Okay, now the fun part: I had a list of 740 names and what fields they were found in, so I wanted to:
- Reconcile the list of names against LCNAF to make sure we are using the authorized form, if there is one, and
- Identify variant forms of the same name, particularly those that aren’t established in LC.
Fortunately, OpenRefine can help with both of those things!
I tackled reconciliation against LCNAF first. I’d previously tested out a VIAF reconciliation service developed by Jeff Chiu, and had good luck with it. It’s fast, and seems to return good results. I copied the list of names to a new column in Refine, and ran the reconciliation service on that column. After running the reconciliation, I went through quite a few names that had potential matches and manually confirmed (or not) the match, particularly for names that didn’t have qualifiers like dates. I ended up with 98 names that were matched to LC authority records. I created a new column, with only the names that were reconciled with VIAF, using the GREL expression cell.recon.match.name.
My next step was to use the clustering function in Refine to identify potential variants of the same name. I knew there were a lot of potential variants: names missing dates, missing diacritics (or extraneous diacritics), typos, etc.

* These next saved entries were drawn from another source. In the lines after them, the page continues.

(** *** Two runs of a loop, step by step *)

Lemma forRange_ext {St R}
    (body body' : nat -> ComponentValue BigFloat -> St -> LoopStep St R)
    l i st :
  (forall j c st0, c ∈ l -> body j c st0 = body' j c st0) ->
  forRange body i l st = forRange body' i l st.
Proof.
  revert i st. induction l as [|c l IH]; intros i st Hbody; [done|].
  simpl. rewrite <- (Hbody i c st) by apply list_elem_of_here.
  destruct (body i c st) as [st'|r]; [|done].
  apply IH. intros j c' st0 Hc'. apply Hbody. by apply list_elem_of_further.
Qed.

Lemma forRange_related {St}
    (body body' : nat -> ComponentValue BigFloat -> St
                  -> LoopStep St (Outcome BigFloat GoAny))
    l i st :
  (forall j c st0, c ∈ l ->
     match body j c st0, body' j c st0 with
     | Continue a, Continue b => a = b
     | Return r, Return r' => sameButInserts r r'
     | _, _ => False
     end) ->
  match forRange body i l st, forRange body' i l st with
  | Continue a, Continue b => a = b
  | Return r, Return r' => sameButInserts r r'
  | _, _ => False
  end.
Proof.
  revert i st. induction l as [|c l IH]; intros i st Hbody; [done|].
  simpl. pose proof (Hbody i c st (list_elem_of_here _ _)) as Hstep.
  destruct (body i c st) as [a|r], (body' i c st) as [b|r']; try done.
  subst b. apply IH. intros j c' st0 Hc'. apply Hbody.
  by apply list_elem_of_further.
Qed.

Lemma walkChild_related {St} (o o' : Outcome BigFloat GoAny) (k : GoAny -> St) :
  sameButInserts o o' ->
  match walkChild o k, walkChild o' k with
  | Continue a, Continue b => a = b
  | Return r, Return r' => sameButInserts r r'
  | _, _ => False
  end.
Proof.
  destruct o as [v [[key ins|msg]|]|p], o' as [v' [[key' ins'|msg']|]|p'];
    simpl; try done.
  - by intros [_ ->].
  - by intros ->.
Qed.

Lemma finish_related {St}
    (r r' : LoopStep St (Outcome BigFloat GoAny)) (k : St -> GoAny) :
  match r, r' with
  | Continue a, Continue b => a = b
  | Return o, Return o' => sameButInserts o o'
  | _, _ => False
  end ->
  sameButInserts (finish r k) (finish r' k).
Proof. destruct r as [a|o], r' as [b|o']; simpl; try done. by intros ->. Qed.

I briefly tried to do this work myself, and quickly realized it was extremely difficult to do. But the power of algorithms came to my rescue! I created another new column of names, and used OpenRefine’s “Cluster and edit” function on it (found under Edit Cells). The clustering function identifies potential variants that represent the same thing and lets you quickly edit them all to one version (or to something else altogether). I tried out various methods of clustering, and found that they caught different potential variants. For each cluster, I chose the correct form and edited the cells to include it. In many cases, this involved going back to the items themselves to verify if, for example, this person used an accent mark. This was a time-consuming process (possibly the most time-consuming single step), because it involved so much looking back at the materials to determine the correct form. However, it wasn’t difficult, and it was SO much easier than if I’d tried to do the matching by hand.
With all of the reconciliation and clustering done, I had my list of names that needed to be edited. I exported the project out of Refine and back into Excel, with colums for the original name, the reconciled name, and the clustered name. I used some IF(ISERROR(MATCH())) formulas to see if the original name matched the values in the reconciled and clustered name columns, and from there was able to separate out the names to be changed. I ended up with a total of 88 names. I then added columns for each original field to indicate if the name was found in that field, allowing me to filter for the names to change in each field.
Last but not least, I went into CONTENTdm and, field by field, edited the controlled vocabulary and used the built-in “Find and replace” tool to update the names that needed to be changed. Because I had a well-organized list of what names needed to be changed in each field, I was able to move through this step fairly quickly.